[Data entries]

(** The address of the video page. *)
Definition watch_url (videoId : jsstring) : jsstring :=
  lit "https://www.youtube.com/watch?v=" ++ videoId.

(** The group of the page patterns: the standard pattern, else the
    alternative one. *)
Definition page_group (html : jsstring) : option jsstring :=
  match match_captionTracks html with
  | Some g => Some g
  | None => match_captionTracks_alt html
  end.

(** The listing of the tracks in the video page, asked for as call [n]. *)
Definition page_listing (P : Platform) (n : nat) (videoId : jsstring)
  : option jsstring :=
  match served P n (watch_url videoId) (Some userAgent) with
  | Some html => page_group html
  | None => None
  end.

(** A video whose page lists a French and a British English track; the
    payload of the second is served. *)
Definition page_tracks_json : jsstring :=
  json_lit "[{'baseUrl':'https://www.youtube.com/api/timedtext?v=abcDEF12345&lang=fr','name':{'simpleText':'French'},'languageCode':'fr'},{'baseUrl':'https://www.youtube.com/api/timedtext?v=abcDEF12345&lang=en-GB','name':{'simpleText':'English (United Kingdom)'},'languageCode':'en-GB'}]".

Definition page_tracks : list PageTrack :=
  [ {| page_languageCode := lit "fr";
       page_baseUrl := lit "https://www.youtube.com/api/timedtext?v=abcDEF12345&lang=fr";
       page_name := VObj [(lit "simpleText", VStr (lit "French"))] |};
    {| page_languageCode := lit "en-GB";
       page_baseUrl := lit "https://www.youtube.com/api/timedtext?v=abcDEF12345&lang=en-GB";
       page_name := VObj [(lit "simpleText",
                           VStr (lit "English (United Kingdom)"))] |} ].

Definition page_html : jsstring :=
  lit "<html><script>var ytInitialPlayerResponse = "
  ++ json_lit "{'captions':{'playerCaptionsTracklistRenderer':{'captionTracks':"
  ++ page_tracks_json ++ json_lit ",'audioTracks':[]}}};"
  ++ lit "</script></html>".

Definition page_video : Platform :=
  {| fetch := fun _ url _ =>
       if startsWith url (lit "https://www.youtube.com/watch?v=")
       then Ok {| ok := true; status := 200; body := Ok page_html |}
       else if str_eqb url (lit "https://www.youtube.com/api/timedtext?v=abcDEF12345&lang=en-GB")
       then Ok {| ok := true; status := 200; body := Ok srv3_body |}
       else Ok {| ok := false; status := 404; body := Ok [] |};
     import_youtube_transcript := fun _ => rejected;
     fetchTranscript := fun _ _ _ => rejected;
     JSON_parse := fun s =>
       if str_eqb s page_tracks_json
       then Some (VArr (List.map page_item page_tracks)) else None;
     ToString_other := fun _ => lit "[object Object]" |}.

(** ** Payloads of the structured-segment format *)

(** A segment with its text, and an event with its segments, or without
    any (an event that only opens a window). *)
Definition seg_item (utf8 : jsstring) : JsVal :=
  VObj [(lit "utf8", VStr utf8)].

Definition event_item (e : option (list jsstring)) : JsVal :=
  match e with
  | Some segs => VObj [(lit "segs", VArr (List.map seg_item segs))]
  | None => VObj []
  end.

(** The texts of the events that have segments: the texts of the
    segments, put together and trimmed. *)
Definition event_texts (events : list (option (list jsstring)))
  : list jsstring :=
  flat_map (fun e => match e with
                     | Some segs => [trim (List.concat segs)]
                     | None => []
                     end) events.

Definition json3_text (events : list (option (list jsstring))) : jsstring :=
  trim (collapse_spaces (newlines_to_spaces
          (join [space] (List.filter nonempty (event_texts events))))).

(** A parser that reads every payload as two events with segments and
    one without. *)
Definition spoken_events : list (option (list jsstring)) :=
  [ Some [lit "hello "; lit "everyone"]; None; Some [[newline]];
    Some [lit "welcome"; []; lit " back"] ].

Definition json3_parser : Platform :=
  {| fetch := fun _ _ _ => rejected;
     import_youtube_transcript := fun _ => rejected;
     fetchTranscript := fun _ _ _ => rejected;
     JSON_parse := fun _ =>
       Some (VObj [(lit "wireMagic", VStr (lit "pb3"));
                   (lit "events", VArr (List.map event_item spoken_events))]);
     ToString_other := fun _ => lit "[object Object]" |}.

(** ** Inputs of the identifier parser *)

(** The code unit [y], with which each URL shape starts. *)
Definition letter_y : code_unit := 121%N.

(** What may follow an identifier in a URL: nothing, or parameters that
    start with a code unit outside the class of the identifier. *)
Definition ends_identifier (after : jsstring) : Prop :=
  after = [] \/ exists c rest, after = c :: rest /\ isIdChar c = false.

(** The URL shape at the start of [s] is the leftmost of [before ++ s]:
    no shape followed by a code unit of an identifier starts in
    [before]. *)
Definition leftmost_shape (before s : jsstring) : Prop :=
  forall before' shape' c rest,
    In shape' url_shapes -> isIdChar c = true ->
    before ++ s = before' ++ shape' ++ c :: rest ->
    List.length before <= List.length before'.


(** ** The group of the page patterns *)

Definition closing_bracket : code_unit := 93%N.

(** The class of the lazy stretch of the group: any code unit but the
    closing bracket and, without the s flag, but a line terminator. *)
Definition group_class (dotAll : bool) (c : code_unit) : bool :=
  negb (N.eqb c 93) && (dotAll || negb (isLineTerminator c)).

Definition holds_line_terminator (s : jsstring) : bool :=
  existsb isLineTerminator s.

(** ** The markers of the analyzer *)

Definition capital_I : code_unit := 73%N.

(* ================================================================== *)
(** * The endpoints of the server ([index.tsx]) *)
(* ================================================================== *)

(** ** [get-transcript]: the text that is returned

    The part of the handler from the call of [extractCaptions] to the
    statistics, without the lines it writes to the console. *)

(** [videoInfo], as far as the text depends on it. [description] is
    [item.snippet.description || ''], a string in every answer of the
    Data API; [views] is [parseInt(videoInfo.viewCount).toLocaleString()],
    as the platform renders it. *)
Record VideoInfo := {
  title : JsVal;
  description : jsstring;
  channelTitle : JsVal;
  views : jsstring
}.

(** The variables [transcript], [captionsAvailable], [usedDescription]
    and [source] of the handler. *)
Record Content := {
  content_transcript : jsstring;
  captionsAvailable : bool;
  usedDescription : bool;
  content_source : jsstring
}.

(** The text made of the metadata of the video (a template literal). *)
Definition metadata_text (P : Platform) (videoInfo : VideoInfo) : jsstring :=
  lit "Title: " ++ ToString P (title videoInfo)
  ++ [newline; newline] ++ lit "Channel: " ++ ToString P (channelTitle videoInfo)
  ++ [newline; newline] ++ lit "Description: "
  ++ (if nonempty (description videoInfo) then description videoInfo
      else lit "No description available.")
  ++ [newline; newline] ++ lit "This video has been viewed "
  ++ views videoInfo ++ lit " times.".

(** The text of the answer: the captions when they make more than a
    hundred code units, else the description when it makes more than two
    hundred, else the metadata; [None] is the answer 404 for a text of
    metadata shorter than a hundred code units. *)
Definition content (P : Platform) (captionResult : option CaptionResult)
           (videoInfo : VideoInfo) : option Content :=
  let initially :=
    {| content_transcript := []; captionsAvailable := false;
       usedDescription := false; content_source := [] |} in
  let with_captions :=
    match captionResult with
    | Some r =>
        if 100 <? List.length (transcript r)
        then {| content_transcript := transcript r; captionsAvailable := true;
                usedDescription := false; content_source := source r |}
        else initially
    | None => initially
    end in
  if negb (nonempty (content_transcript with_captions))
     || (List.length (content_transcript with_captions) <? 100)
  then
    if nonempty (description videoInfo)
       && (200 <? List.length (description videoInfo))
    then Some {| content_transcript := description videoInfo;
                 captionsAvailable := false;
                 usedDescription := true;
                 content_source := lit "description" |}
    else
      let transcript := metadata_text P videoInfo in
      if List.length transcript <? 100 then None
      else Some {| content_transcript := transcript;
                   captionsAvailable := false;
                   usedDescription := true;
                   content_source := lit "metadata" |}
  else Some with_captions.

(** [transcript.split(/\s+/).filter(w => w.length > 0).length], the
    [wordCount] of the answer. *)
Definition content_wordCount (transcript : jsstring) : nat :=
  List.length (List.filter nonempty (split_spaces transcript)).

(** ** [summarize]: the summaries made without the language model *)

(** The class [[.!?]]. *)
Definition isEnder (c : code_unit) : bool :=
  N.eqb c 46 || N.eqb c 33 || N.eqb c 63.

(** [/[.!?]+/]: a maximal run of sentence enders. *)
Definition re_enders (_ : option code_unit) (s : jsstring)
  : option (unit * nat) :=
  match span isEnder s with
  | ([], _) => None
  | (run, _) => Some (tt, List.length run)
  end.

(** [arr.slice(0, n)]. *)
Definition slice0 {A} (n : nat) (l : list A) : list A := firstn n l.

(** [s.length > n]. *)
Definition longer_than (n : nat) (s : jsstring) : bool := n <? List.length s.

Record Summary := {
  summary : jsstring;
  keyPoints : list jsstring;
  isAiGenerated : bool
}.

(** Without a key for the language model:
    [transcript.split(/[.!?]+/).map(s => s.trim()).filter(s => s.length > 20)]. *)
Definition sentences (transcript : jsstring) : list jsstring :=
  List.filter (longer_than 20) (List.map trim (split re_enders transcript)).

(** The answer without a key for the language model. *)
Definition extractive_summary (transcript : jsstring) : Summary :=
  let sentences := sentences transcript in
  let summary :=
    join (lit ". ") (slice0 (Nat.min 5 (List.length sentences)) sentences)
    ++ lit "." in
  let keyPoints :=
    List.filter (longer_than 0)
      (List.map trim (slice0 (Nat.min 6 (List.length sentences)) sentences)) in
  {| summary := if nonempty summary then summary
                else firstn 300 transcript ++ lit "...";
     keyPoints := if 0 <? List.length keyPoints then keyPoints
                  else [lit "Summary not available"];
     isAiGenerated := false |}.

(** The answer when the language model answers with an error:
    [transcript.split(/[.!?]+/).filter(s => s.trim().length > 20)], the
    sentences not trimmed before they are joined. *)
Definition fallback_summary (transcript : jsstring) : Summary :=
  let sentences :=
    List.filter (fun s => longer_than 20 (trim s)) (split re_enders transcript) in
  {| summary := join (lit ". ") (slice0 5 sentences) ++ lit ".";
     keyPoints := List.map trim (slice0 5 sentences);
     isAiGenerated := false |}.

● **Activity**:
The reply should consist solely of the lines above from the one that has "Definition isEnder (c" through the one that has "(** Without a", reproduced exactly.

● **The answer**:
Definition isEnder (c : code_unit) : bool :=
  N.eqb c 46 || N.eqb c 33 || N.eqb c 63.

(** [/[.!?]+/]: a maximal run of sentence enders. *)
Definition re_enders (_ : option code_unit) (s : jsstring)
  : option (unit * nat) :=
  match span isEnder s with
  | ([], _) => None
  | (run, _) => Some (tt, List.length run)
  end.

(** [arr.slice(0, n)]. *)
Definition slice0 {A} (n : nat) (l : list A) : list A := firstn n l.

(** [s.length > n]. *)
Definition longer_than (n : nat) (s : jsstring) : bool := n <? List.length s.

Record Summary := {
  summary : jsstring;
  keyPoints : list jsstring;
  isAiGenerated : bool
}.

(** Without a key for the language model:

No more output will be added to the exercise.